Stored data entries
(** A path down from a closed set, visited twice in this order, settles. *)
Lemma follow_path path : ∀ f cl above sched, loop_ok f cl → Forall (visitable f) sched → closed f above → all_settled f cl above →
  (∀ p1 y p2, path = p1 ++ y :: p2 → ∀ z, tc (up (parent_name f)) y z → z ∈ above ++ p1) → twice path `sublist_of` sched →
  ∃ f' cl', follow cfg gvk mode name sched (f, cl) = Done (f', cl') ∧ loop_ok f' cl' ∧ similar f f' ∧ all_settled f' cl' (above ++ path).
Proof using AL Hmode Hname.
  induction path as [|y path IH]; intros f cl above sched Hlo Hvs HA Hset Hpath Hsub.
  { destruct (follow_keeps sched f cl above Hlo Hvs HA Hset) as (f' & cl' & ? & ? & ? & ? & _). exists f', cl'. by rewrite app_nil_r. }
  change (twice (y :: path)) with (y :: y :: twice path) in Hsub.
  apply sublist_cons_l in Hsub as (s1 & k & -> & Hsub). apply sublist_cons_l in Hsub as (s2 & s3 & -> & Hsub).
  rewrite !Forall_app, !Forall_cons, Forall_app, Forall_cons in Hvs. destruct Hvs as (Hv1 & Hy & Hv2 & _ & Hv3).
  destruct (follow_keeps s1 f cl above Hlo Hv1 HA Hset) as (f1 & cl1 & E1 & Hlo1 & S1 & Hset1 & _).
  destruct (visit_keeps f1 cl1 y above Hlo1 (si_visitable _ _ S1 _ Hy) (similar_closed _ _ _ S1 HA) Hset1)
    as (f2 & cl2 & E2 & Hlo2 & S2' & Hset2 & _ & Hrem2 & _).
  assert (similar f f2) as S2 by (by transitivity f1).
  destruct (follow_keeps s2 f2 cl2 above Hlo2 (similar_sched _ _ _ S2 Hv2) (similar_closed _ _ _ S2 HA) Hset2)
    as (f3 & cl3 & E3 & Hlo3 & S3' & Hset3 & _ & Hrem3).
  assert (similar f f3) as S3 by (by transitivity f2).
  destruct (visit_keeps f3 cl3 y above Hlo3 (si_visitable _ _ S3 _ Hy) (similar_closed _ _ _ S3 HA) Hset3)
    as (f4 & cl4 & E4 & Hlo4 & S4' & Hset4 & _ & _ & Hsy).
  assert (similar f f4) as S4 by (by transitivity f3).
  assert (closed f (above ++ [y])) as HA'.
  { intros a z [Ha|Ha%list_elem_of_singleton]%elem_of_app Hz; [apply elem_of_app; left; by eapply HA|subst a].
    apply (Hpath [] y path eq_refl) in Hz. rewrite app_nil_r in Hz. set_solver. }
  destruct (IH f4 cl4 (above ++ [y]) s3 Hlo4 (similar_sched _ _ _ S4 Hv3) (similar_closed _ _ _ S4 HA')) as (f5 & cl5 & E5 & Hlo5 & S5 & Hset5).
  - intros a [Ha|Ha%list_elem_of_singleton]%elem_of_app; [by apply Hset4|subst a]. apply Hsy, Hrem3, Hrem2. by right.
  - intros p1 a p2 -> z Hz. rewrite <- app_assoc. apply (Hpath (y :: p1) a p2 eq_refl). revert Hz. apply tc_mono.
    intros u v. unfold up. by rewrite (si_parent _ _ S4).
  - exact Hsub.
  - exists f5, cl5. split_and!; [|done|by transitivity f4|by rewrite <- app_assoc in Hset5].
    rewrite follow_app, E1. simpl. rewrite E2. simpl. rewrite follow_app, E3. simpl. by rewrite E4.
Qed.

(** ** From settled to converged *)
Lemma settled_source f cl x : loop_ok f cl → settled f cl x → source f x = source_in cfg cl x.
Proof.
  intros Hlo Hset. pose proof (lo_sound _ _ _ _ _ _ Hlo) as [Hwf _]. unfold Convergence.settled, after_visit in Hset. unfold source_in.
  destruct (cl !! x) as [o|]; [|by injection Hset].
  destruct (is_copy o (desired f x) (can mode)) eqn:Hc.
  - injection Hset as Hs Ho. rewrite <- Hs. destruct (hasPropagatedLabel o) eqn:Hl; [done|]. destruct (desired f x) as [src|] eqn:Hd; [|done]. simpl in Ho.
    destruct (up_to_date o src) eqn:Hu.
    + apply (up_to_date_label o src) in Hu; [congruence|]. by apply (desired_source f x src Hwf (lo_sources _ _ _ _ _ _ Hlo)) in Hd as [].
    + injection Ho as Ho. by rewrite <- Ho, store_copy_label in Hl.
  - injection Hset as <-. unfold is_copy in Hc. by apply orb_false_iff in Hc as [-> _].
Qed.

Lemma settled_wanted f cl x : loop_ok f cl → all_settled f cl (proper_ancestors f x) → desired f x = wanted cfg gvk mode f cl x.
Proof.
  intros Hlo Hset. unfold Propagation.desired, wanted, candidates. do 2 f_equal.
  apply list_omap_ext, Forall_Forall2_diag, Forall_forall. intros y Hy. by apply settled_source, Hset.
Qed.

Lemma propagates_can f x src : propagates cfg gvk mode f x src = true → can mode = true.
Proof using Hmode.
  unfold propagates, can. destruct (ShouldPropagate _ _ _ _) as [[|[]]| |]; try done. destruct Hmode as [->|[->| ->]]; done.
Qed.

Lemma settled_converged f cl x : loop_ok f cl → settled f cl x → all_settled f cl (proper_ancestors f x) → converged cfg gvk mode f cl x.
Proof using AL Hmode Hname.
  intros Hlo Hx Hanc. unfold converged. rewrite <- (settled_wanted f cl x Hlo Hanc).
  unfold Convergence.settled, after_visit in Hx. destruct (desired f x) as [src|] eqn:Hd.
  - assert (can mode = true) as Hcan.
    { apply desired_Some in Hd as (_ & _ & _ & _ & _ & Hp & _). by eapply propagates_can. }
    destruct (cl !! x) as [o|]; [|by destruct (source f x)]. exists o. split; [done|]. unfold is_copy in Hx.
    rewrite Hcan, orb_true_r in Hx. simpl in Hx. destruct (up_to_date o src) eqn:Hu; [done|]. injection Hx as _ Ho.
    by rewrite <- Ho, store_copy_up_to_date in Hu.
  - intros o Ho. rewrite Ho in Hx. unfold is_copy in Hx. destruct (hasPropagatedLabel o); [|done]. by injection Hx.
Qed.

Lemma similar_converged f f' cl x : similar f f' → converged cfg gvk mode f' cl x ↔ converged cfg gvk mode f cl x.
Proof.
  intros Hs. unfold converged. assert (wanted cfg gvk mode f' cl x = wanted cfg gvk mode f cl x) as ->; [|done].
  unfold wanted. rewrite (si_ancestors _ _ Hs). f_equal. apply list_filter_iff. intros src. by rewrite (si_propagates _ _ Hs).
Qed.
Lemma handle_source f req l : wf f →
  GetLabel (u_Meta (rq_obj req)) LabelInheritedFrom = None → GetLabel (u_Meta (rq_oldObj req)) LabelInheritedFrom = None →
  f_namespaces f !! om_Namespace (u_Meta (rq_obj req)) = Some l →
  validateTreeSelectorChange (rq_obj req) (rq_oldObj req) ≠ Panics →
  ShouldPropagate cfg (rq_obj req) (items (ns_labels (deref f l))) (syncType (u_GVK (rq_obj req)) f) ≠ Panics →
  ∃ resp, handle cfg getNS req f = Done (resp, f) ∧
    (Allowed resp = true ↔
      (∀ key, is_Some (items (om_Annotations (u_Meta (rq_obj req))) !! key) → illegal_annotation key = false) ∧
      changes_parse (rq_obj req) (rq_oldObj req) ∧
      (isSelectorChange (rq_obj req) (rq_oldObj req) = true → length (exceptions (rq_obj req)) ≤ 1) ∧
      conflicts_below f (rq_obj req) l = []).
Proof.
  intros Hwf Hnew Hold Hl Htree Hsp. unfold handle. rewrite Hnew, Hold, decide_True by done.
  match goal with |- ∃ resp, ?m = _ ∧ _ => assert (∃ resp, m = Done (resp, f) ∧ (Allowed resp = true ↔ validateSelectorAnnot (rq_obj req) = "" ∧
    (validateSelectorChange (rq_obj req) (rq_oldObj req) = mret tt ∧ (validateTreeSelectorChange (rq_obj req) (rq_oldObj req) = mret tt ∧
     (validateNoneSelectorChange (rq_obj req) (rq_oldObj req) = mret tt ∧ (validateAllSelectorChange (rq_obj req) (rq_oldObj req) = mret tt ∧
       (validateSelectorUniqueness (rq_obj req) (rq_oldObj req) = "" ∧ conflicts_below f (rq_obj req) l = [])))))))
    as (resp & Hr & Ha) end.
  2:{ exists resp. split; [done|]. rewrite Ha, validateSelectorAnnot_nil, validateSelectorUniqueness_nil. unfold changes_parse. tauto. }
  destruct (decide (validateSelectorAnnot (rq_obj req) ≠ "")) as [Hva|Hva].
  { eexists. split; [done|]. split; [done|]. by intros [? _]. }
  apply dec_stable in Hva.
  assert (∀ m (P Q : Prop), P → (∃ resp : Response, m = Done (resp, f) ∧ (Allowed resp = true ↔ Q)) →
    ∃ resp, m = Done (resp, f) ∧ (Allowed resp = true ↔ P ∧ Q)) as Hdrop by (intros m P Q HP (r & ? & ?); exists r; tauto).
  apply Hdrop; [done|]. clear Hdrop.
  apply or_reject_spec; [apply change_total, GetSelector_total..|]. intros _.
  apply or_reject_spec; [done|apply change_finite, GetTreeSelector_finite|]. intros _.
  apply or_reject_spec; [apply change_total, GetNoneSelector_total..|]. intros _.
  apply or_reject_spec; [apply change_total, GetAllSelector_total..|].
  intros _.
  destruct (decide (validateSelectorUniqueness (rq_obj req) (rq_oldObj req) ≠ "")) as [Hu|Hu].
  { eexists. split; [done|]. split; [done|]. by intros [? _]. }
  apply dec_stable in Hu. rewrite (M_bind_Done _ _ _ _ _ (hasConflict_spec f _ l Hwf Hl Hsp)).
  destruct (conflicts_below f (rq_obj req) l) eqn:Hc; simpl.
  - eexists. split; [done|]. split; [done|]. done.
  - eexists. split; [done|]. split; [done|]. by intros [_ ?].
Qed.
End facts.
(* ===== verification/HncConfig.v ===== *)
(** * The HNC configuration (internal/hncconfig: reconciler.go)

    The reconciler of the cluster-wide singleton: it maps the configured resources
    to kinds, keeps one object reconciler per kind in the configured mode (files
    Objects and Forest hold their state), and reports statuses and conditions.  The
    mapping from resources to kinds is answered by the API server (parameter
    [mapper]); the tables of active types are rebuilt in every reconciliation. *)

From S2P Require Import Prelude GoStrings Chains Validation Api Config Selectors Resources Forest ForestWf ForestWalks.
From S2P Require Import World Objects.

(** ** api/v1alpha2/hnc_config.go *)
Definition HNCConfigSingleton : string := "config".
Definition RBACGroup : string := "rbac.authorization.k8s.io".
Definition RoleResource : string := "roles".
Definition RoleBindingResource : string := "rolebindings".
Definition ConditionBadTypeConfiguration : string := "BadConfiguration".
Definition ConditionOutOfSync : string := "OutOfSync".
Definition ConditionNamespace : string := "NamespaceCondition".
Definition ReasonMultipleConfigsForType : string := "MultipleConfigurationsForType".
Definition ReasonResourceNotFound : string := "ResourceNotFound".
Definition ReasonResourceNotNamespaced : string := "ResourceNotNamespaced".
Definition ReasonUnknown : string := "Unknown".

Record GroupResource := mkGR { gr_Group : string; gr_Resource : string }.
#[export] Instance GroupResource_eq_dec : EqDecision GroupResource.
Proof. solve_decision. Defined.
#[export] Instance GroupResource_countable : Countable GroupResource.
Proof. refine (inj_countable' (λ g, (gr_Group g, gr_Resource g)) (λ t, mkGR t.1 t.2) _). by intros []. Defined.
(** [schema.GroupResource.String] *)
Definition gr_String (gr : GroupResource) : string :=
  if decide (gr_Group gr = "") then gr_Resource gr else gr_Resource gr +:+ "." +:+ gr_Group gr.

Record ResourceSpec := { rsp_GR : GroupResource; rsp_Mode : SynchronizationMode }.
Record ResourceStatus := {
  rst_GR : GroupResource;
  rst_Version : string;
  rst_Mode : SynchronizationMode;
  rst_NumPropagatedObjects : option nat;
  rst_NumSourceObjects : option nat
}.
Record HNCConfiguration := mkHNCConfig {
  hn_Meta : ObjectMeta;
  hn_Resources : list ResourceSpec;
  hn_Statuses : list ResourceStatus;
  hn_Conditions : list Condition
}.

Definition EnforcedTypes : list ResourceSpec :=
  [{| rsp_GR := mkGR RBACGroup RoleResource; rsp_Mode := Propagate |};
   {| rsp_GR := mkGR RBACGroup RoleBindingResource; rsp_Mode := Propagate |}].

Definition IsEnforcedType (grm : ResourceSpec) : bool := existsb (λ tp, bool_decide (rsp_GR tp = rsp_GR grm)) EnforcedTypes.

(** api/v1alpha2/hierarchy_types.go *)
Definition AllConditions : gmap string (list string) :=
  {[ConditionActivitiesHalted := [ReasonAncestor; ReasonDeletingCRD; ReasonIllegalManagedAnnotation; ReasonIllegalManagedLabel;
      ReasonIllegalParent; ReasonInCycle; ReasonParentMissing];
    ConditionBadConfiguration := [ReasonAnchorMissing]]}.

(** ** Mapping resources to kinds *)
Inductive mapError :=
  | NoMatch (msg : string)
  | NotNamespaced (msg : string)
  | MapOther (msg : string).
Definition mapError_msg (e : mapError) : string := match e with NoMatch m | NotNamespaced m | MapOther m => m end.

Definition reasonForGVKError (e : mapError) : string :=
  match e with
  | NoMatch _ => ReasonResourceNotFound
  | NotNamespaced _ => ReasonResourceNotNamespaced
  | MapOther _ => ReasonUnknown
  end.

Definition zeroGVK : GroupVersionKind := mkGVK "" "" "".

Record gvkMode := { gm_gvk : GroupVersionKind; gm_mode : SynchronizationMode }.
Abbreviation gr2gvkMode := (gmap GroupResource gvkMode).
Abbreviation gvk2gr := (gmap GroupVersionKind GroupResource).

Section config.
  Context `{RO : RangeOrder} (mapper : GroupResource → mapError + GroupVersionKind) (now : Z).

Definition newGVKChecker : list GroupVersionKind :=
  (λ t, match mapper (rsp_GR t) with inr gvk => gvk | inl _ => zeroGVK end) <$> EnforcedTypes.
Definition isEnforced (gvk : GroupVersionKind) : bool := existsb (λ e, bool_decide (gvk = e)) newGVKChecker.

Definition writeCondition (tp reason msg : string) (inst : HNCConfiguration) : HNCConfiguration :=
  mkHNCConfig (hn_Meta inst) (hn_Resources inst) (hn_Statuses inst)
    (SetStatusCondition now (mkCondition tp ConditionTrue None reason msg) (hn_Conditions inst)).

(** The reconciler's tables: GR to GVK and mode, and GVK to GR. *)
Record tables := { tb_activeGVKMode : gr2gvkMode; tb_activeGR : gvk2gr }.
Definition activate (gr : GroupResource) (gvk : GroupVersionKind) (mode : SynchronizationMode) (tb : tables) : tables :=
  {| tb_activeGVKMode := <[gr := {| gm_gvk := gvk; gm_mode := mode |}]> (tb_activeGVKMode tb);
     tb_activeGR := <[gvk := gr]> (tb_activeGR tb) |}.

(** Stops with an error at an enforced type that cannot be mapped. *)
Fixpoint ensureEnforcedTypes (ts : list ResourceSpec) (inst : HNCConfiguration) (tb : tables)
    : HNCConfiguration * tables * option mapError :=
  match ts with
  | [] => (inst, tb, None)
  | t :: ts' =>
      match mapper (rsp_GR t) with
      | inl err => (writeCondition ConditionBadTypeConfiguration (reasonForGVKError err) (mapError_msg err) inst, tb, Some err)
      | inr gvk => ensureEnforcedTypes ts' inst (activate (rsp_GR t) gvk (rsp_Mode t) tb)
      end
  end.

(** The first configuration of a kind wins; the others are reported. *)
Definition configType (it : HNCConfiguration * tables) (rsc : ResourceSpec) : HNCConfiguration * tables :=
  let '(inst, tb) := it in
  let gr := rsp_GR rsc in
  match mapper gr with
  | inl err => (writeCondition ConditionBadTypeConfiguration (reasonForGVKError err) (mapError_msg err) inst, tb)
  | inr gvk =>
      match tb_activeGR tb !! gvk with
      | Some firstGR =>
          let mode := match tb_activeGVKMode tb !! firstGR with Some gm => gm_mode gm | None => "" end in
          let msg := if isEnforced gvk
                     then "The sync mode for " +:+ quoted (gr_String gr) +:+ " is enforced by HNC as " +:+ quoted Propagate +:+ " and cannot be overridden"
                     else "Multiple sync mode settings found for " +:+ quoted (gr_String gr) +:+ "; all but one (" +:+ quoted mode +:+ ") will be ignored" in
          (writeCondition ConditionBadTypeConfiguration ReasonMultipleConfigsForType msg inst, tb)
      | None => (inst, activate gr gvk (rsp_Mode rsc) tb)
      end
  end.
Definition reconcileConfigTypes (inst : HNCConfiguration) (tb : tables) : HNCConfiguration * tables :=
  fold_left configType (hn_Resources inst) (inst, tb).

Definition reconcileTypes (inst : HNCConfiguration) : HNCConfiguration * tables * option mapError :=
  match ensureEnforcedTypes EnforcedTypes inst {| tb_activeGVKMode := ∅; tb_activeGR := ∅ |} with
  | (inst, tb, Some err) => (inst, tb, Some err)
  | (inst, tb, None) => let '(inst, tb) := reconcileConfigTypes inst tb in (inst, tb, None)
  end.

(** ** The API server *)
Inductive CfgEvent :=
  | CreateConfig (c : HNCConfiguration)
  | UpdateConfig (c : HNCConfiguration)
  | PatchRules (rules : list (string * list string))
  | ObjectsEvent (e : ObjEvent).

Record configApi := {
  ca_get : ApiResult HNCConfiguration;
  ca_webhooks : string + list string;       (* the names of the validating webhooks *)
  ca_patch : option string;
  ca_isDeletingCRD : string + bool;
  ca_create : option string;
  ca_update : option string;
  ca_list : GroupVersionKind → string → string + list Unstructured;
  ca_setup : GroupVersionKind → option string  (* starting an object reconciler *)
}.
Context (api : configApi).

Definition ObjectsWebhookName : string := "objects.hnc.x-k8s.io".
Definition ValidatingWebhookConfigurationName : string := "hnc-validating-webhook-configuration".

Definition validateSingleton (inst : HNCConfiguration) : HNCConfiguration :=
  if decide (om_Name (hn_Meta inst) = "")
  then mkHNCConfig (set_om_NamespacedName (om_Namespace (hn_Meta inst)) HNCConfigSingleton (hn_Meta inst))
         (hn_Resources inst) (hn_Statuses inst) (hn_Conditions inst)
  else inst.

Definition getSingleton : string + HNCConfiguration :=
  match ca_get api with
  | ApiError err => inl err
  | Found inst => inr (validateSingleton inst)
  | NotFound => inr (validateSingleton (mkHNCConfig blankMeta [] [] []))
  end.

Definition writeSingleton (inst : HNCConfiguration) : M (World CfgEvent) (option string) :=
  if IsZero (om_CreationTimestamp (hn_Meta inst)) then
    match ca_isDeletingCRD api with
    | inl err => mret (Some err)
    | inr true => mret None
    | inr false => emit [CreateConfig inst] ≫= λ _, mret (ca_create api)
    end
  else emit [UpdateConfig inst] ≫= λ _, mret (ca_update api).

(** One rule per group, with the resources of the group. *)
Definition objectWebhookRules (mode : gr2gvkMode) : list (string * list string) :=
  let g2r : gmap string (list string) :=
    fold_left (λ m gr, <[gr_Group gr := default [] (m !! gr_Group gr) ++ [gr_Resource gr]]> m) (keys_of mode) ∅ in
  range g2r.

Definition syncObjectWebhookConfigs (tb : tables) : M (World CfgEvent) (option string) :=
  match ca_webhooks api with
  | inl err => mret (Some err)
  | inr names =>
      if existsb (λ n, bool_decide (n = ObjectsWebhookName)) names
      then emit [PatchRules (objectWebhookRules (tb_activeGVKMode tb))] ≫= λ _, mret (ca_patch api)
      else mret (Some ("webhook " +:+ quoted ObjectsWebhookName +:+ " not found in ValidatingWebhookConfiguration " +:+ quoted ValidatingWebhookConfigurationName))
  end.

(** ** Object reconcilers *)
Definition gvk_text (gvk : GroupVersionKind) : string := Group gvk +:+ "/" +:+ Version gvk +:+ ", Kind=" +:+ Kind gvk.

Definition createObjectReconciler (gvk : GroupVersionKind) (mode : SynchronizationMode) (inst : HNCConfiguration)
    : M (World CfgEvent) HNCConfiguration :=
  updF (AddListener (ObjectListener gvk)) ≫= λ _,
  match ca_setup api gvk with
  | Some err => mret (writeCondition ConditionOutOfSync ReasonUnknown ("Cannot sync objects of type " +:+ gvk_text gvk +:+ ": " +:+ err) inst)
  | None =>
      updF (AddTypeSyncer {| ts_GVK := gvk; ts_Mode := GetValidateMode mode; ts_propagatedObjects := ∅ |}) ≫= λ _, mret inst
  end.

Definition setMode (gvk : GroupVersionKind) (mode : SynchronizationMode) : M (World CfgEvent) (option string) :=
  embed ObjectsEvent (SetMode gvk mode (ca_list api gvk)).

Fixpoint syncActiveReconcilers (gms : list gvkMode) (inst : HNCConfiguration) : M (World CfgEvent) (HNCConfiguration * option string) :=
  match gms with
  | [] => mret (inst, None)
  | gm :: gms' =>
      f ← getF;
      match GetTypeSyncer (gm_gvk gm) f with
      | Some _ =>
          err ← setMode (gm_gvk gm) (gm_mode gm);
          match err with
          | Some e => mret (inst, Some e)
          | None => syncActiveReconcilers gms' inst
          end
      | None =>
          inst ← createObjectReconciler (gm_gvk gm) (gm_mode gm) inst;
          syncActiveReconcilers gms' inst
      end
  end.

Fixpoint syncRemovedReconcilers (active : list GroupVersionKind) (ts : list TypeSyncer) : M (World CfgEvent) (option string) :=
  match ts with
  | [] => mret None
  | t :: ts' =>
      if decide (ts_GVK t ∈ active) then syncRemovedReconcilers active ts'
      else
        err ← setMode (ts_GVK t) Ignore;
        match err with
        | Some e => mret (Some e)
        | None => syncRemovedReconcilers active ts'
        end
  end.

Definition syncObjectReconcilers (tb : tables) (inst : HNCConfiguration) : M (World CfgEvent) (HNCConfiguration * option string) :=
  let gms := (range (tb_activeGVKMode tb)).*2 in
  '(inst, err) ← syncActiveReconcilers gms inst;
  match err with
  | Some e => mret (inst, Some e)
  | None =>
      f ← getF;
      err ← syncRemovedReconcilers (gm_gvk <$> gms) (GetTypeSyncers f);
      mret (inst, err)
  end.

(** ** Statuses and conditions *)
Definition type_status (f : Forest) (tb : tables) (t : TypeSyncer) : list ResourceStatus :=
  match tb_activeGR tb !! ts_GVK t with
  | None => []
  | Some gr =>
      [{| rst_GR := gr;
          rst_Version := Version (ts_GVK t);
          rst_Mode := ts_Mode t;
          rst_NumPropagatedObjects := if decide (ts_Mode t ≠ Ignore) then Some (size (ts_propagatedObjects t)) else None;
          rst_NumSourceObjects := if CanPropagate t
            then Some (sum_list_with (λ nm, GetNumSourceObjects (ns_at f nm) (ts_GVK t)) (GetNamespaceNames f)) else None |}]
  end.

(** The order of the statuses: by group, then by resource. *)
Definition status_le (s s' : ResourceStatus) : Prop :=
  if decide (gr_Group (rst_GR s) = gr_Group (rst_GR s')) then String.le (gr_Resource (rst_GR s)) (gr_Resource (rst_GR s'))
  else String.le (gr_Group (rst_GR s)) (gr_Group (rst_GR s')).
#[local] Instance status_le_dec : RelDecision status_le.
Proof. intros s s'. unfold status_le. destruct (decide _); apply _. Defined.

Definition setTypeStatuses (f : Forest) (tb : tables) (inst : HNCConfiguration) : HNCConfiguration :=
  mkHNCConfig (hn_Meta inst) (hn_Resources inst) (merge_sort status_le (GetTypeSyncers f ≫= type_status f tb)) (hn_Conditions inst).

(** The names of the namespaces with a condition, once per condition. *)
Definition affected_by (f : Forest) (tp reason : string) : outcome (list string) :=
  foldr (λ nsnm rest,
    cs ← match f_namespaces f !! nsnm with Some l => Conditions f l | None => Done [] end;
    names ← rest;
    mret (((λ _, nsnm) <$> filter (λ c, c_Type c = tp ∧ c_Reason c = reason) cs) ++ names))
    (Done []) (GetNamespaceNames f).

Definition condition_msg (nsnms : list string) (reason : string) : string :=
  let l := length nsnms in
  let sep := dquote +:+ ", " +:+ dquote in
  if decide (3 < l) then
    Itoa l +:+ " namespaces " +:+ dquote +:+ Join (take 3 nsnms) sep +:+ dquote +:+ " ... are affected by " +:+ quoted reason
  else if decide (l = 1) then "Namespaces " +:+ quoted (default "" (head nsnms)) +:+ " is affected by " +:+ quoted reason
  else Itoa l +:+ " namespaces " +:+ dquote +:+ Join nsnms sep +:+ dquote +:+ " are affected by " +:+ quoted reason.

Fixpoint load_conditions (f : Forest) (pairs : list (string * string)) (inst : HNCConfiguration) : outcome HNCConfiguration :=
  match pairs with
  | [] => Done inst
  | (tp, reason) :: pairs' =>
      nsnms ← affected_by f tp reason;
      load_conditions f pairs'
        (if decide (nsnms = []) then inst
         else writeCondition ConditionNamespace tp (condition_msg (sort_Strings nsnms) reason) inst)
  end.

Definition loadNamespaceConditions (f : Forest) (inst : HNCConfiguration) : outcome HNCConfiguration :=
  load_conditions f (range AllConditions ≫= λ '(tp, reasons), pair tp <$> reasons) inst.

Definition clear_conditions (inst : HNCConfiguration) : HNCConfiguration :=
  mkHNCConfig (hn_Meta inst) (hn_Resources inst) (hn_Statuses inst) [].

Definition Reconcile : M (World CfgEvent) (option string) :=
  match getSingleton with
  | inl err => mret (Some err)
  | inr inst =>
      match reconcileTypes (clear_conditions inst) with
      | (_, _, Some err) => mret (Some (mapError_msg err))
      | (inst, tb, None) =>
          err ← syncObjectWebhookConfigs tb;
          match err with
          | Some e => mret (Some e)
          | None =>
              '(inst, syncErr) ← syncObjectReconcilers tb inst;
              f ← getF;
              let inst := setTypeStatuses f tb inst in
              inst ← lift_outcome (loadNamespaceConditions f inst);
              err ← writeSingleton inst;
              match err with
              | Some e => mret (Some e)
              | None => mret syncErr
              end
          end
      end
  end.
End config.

DIRECTIONS FOR THIS TASK
Copy out each line of the records that holds the string "ShouldPropagate".

EXERCISE RESULT
  unfold propagates, can. destruct (ShouldPropagate _ _ _ _) as [[|[]]| |]; try done. destruct Hmode as [->|[->| ->]]; done.
  ShouldPropagate cfg (rq_obj req) (items (ns_labels (deref f l))) (syncType (u_GVK (rq_obj req)) f) ≠ Panics →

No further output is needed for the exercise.